Zdaniem Wandy Zwinogrodzkiej, prezentowana pozycja stanowi pierwszorzędny dyskurs na temat naszej kultury i cywilizacji. Samuel Beckett, jeden z najwybitniejszych pisarzy XX wieku, ze szczególną troską pochylał się nad duchową kondycją człowieka współczesnego i dlatego prowadzone rozmowy na temat jego twórczości muszą dotykać tego zagadnienia.

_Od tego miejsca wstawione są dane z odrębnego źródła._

(* ===== verification/UserNamespaces.v ===== *)
(** * Namespaces of the client (src/pkg/client/k8s/cluster.go, src/pkg/maps/utils.go,
      src/pkg/client/userd/trafficmgr/mapped_namespaces.go and session.go)

    The client maps a set of namespaces: those of the request, of the configuration or of
    the traffic-manager, and all of the cluster when there are none.  A watcher keeps a
    snapshot of the cluster's namespaces; [refreshNamespaces] derives the current ones from
    it, with the client's access to each, and tells the listeners.  The access of the client
    is a parameter. *)
From S2P Require Import Prelude NetIP GoStrings.
From Stdlib Require Import Ascii.
Local Open Scope Z_scope.

(** ** maps.Equal, on maps whose values have the zero value [zero] *)
Definition maps_Equal {V} `{EqDecision V} (zero : V) (a b : gmap string V) : bool :=
  Nat.eqb (size a) (size b) && forallb (fun kv => bool_decide (kv.2 = default zero (b !! kv.1))) (map_to_list a).

(** ** Mapped namespaces *)
Definition mappedNamespacesAll (namespaces : list string) : bool := bool_decide (namespaces = ["all"%string]).
(** slices.Compact: of equal neighbours the first is kept. *)
Fixpoint Compact (l : list string) : list string :=
  match l with
  | [] => []
  | x :: l => match Compact l with
              | [] => [x]
              | y :: r => if bool_decide (x = y) then y :: r else x :: y :: r
              end
  end.
Definition sort_Strings (l : list string) : list string := merge_sort String.le l.
Definition normalizeMappedNamespaces (namespaces : list string) : list string * bool :=
  if mappedNamespacesAll namespaces then ([], true) else (Compact (sort_Strings namespaces), false).
Definition effectiveMappedNamespaces (requestedNamespaces clientNamespaces managerNamespaces : list string) : list string :=
  let '(requested, requestedAll) := normalizeMappedNamespaces requestedNamespaces in
  let '(client, clientAll) := normalizeMappedNamespaces clientNamespaces in
  let '(manager, _) := normalizeMappedNamespaces managerNamespaces in
  if requestedAll then manager
  else if negb (Nat.eqb (length requested) 0) then requested
  else if clientAll then manager
  else if negb (Nat.eqb (length client) 0) then client
  else manager.

(** ** The cluster *)
Record Cluster := mkCluster {
  kc_Namespace : string;                          (* of the kube context *)
  kc_MappedNamespaces : list string;
  kc_namespaceWatcherSnapshot : option (gset string);
  kc_currentMappedNamespaces : gmap string bool;  (* with the access *)
  kc_notified : nat                               (* how often the listeners were called *)
}.
Section Access.
Context (canAccessNS : string -> bool).
Definition shouldBeWatched (kc : Cluster) (ns : string) : bool :=
  Nat.eqb (length (kc_MappedNamespaces kc)) 0 || bool_decide (ns ∈ kc_MappedNamespaces kc).
Definition candidates (kc : Cluster) : list string :=
  match kc_namespaceWatcherSnapshot kc with
  | None => if Nat.eqb (length (kc_MappedNamespaces kc)) 0 then [kc_Namespace kc] else kc_MappedNamespaces kc
  | Some snapshot => base.elements snapshot
  end.
Definition refreshed (kc : Cluster) : gmap string bool :=
  foldl (fun m ns => if shouldBeWatched kc ns then <[ns := match kc_currentMappedNamespaces kc !! ns with Some accessOk => accessOk | None => canAccessNS ns end]> m else m) ∅ (candidates kc).
Definition refreshNamespaces (kc : Cluster) : Cluster :=
  let namespaces := refreshed kc in
  if maps_Equal false namespaces (kc_currentMappedNamespaces kc) then kc
  else mkCluster (kc_Namespace kc) (kc_MappedNamespaces kc) (kc_namespaceWatcherSnapshot kc) namespaces (S (kc_notified kc)).
Definition SetMappedNamespaces (namespaces : list string) (kc : Cluster) : Cluster * bool :=
  let namespaces := sort_Strings namespaces in
  if negb (bool_decide (namespaces = kc_MappedNamespaces kc)) then
    (refreshNamespaces (mkCluster (kc_Namespace kc) namespaces (kc_namespaceWatcherSnapshot kc) (kc_currentMappedNamespaces kc) (kc_notified kc)), true)
  else (kc, false).
Definition namespaceAccessible (kc : Cluster) (namespace : string) : bool := default false (kc_currentMappedNamespaces kc !! namespace).
Definition ActualNamespace (kc : Cluster) (namespace : string) : string :=
  let namespace := if bool_decide (namespace = EmptyString) then kc_Namespace kc else namespace in
  if namespaceAccessible kc namespace then namespace else EmptyString.
Definition GetCurrentNamespaces (forClientAccess : bool) (kc : Cluster) : list string :=
  sort_Strings (if forClientAccess then (filter (fun kv : string * bool => kv.2 = true) (map_to_list (kc_currentMappedNamespaces kc))).*1
                else (map_to_list (kc_currentMappedNamespaces kc)).*1).

(** The events of the watcher; a refresh follows when it has been quiet. *)
Inductive ns_event := NsAdded (ns : string) | NsModified (ns : string) | NsDeleted (ns : string) | NsOther.
Definition set_snapshot (f : gset string -> gset string) (kc : Cluster) : Cluster :=
  mkCluster (kc_Namespace kc) (kc_MappedNamespaces kc) (f <$> kc_namespaceWatcherSnapshot kc) (kc_currentMappedNamespaces kc) (kc_notified kc).
Definition StartNamespaceWatcher (kc : Cluster) : Cluster :=
  mkCluster (kc_Namespace kc) (kc_MappedNamespaces kc) (Some ∅) (kc_currentMappedNamespaces kc) (kc_notified kc).
Definition namespacesEventHandler (ev : ns_event) (kc : Cluster) : Cluster :=
  match ev with
  | NsDeleted ns => set_snapshot (fun s => s ∖ {[ ns ]}) kc
  | NsAdded ns | NsModified ns => set_snapshot (fun s => {[ ns ]} ∪ s) kc
  | NsOther => kc
  end.

(** [determineTrafficManagerNamespace]: [found] is the lookup of the manager's service. *)
Definition defaultManagerNamespace : string := "ambassador".
Definition determineTrafficManagerNamespace (found : string -> bool) (canGetDefault : bool) (kc : Cluster) : option string :=
  match list_find (fun ns => found ns = true) (GetCurrentNamespaces true kc) with
  | Some (_, ns) => Some ns
  | None => if canGetDefault then Some defaultManagerNamespace else if canAccessNS (kc_Namespace kc) then Some (kc_Namespace kc) else None
  end.

(** [updateClientConfig], as far as namespaces are concerned.  [fromManager]: the mapped
    namespaces of the traffic-manager's configuration, when it has one. *)
Definition updateClientConfig (canWatch : bool) (requested client : list string) (fromManager : option (list string)) (kc : Cluster) : Cluster :=
  match fromManager with
  | None => kc
  | Some manager =>
      let namespaces := effectiveMappedNamespaces requested client manager in
      let '(kc, changed) := SetMappedNamespaces namespaces kc in
      if changed && Nat.eqb (length namespaces) 0 && canWatch then StartNamespaceWatcher kc else kc
  end.
(** [NewCluster], as far as namespaces are concerned. *)
Definition NewCluster (canWatch : bool) (namespace : string) (namespaces config : list string) : Cluster :=
  let namespaces := if mappedNamespacesAll namespaces then [] else namespaces in
  let namespaces := if Nat.eqb (length namespaces) 0 then config else namespaces in
  let kc := mkCluster namespace [] None ∅ 0 in
  if Nat.eqb (length namespaces) 0 then if canWatch then StartNamespaceWatcher kc else kc
  else (SetMappedNamespaces namespaces kc).1.
End Access.

(** The top-level domains that [updateDaemonNamespaces] posts. *)
Definition daemon_domains (kc : Cluster) : list string :=
  let domains := GetCurrentNamespaces false kc in
  if bool_decide ("svc"%string ∈ domains) then domains else domains ++ ["svc"%string].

„W jakim punkcie znajduje się cywilizacja europejska? W jakim punkcie znajduje się kultura łacińska, która tę cywilizację powołała do życia? I jaka jest sytuacja egzystencjalna, duchowa człowieka współczesnego? To wszystko jest treścią tych rozmów prowadzonych w oparciu o kolejne analizy i interpretacje kolejnych dramatów Samuela Becketta.”

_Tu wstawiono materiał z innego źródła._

Lemma nw_add_spec sns : forall s b, foldl (fun acc sn => let '(s, b) := set_Add acc.1 sn in (s, acc.2 || b)) (s, b) sns =
  (s ∪ list_to_set sns, b || existsb (fun sn => bool_decide (sn ∉ s)) sns).
Proof.
  induction sns as [|sn sns IH]; intros s b; cbn [foldl list_to_set existsb]; [by rewrite orb_false_r, union_empty_r_L|].
  unfold set_Add at 2. cbn [fst snd]. case_bool_decide as E; rewrite IH.
  - f_equal; [set_solver|]. rewrite orb_false_r. rewrite bool_decide_false by tauto. done.
  - f_equal; [set_solver|]. rewrite (bool_decide_true (sn ∉ s)) by done. by rewrite orb_true_r, orb_true_l, orb_true_r.
Qed.
Lemma nw_drop_spec sns : forall s b, (foldl (fun acc sn => let '(s, b) := set_Delete acc.1 sn in (s, acc.2 || b)) (s, b) sns).1 = s ∖ list_to_set sns /\
  ((foldl (fun acc sn => let '(s, b) := set_Delete acc.1 sn in (s, acc.2 || b)) (s, b) sns).2 = true <-> b = true \/ exists sn, sn ∈ sns /\ sn ∈ s).
Proof.
  induction sns as [|sn sns IH]; intros s b; cbn [foldl list_to_set].
  { cbn. split; [set_solver|]. split; [auto|]. intros [->|(sn & Hn & _)]; [done|by apply elem_of_nil in Hn]. }
  unfold set_Delete at 2 4. cbn [fst snd]. case_bool_decide as E; destruct (IH (if bool_decide (sn ∈ s) then s ∖ {[sn]} else s) (b || bool_decide (sn ∈ s))) as [H1 H2].
  - rewrite bool_decide_true in H1, H2 by done. rewrite H1, H2. split; [set_solver|]. rewrite orb_true_r. split; [|auto]. intros _. right. exists sn. split; [left|done].
  - rewrite bool_decide_false in H1, H2 by done. rewrite H1, H2, orb_false_r. split; [set_solver|]. set_solver.
Qed.
(** The combined update of the node watcher adds nothing when it drops something. *)
Theorem nw_update_correct dropped added s :
  (nw_update dropped added s).1 = if bool_decide (Exists (fun sn => sn ∈ s) dropped) then s ∖ list_to_set dropped else s ∪ list_to_set added.
Proof.
  unfold nw_update, nw_dropLocked, nw_addLocked, set_op. destruct (Nat.eqb_spec (size s) 0) as [E|E].
  - apply size_empty_inv in E. rewrite bool_decide_false; [by rewrite nw_add_spec|]. rewrite Exists_exists. set_solver.
  - destruct (nw_drop_spec dropped s false) as [H1 H2]. destruct (foldl _ _ dropped) as [s' b]. cbn [fst snd] in *. subst s'. destruct b.
    + rewrite bool_decide_true; [done|]. destruct (proj1 H2 eq_refl) as [?|(sn & ? & ?)]; [done|]. apply Exists_exists. eauto.
    + assert (Hno : ~ Exists (fun sn => sn ∈ s) dropped).
      { rewrite Exists_exists. intros (sn & ? & ?). destruct H2 as [_ H2]. discriminate H2. eauto. }
      rewrite bool_decide_false by done. rewrite nw_add_spec. cbn [fst]. rewrite Exists_exists in Hno. set_solver.
Qed.
(** So a node whose subnet is replaced ends up with no subnet at all. *)
Definition cw_node (cidr : string) : KNode := mkNode [mkCond "Ready" ConditionTrue 5] [cidr] cidr.
Theorem node_update_loses_subnet :
  let w := onNodeAdded (cw_node "10.1.0.0/24") (mkNW ∅ 0 ∅) in
  nodeSubnets (cw_node "10.2.0.0/24") = [PrefixFrom (AddrFrom4 [10; 2; 0; 0]) 24] /\
  nw_subnets w = {[ PrefixFrom (AddrFrom4 [10; 1; 0; 0]) 24 ]} /\
  nw_subnets (onNodeUpdated (cw_node "10.1.0.0/24") (cw_node "10.2.0.0/24") w) = ∅.
Proof. refine (conj _ (conj _ _)); decide_it. Qed.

Stąd na początek, Wanda Zwinogrodzka zaproponowała zdefiniowanie kluczowego pojęcia – mutacji metafizycznej - które przewija się wielokrotnie w rozmowach autorów.

IMG_1008m

Antoni Libera zauważył, że nie jest to wyrażenie używane przez Becketta. Pojawia się ono raczej w religijno-filozoficznej debacie. Odnosi się do stanu światopoglądowego Europy, który rozpoczął się co najmniej od epoki renesansu i który doprowadził do tzw. odczarowania świata i takiego etapu laicyzacji, że dziś trudno jest stwierdzić, że żyjemy wciąż w epoce chrześcijańskiej.

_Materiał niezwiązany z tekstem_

(** The forwards of a pod are those of the first intercept that reached it: a second
    intercept of the same container, with a port of its own, is tracked as started and its
    port is not forwarded.  When the first is removed its context, the one that the
    forwards run with, is cancelled; the entry stays, and the second intercept has no
    forwards at all, in this and in all later snapshots. *)
Definition ui_both : USession := (handleInterceptSnapshot ui_access false ui_snapshot (mkUS ∅ ∅ 0 [] newPodAccessTracker)).1.
Definition ui_second_only : list ClientIntercept := [ui_icept "b" "two" 9091 ["9001"%string]].
Definition ui_later : USession := (handleInterceptSnapshot ui_access false ui_second_only ui_both).1.
Theorem second_intercept_not_forwarded :
  let k := mkKey "default" "app" "10.42.0.9" in
  (exists ic, us_current ui_both !! "b"%string = Some ic /\ ci_LocalPorts (ic_ii ic) = ["9001"%string] /\ ic_ctx ic = 1%nat) /\
  alivePods (us_tracker ui_both) !! k = Some (mkAlive "echo" 0 ["9000"%string] false) /\
  dom (us_current ui_later) = {[ "b"%string ]} /\ us_cancelled ui_later = [0%nat] /\
  us_tracker ui_later = us_tracker ui_both /\
  handleInterceptSnapshot ui_access false ui_second_only ui_later = (ui_later, []).
Proof.
  refine (conj _ (conj _ (conj _ (conj _ (conj _ _))))); [|vm_compute; reflexivity..].
  eexists. split; [vm_compute; reflexivity|by split].
Qed.

(** Leaving an engagement ends what runs for the container in every namespace: the test
    compares the container and the workload only. *)
Definition ui_other_ns : podAccess := mkPA 7 ["9000"%string] "echo" "staging" "app" "10.42.7.7" 0 0 "" 0 false.
Theorem cancelContainer_all_namespaces :
  is_Some (alivePods (start ui_other_ns newPodAccessTracker) !! pa_key ui_other_ns) /\
  alivePods (cancelContainer "echo" "app" (start ui_other_ns newPodAccessTracker)) = ∅.
Proof. split; [vm_compute; by eexists|vm_compute; reflexivity]. Qed.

Beckett „opisał sytuację człowieka w momencie, gdy korozja przestrzeni metafizycznej doprowadziła do załamania się gmachu, w którym człowiek żył przez dwa tysiące lat. I tym Beckett różni się od innych egzystencjalistów, którzy ogłaszali to z triumfem […] U Becketta jest to mówione z olbrzymią troską, żeby nie powiedzieć, z rozpaczą. On stwierdza, że ten gmach wartości, który wyrasta na wartościach wywodzących się z judeo-chrześcijaństwa zawalił się, a to co obiecywała nowoczesność, racjonalizm i nowoczesna nauka nie sprostało, nie dało zadość. […] Człowiek znalazł się znowu w punkcie zerowym, tylko w niezwykle rozwiniętej cywilizacji technicznej, która w dodatku go tłamsi i alienuje”.

IMG_1028m

Z kolei ojciec Janusz Pyda na pytanie Wandy Zwinogrodzkiej o powody zainteresowania tym becketowskim, zdesakralizowanym światem, który przeszedł mutację metafizyczną opowiedział o udziale Antoniego Libery w cyklu seminariów dominikańskiej Szkoły Czytania. Książka narodziła się z osobistych rozmów toczonych z Antonim Liberą wieczorami, po tych seminaryjnych spotkaniach. To dopiero wtedy ojciec Janusz Pyda zauważył, że Beckett nie jest pisarzem, którego można zignorować, a jednocześnie, że jego twórczość to „literatura à rebours chrześcijańska, specyficzna wizja świata i postawienie na głowie tego, co widać chrześcijańskimi oczami”.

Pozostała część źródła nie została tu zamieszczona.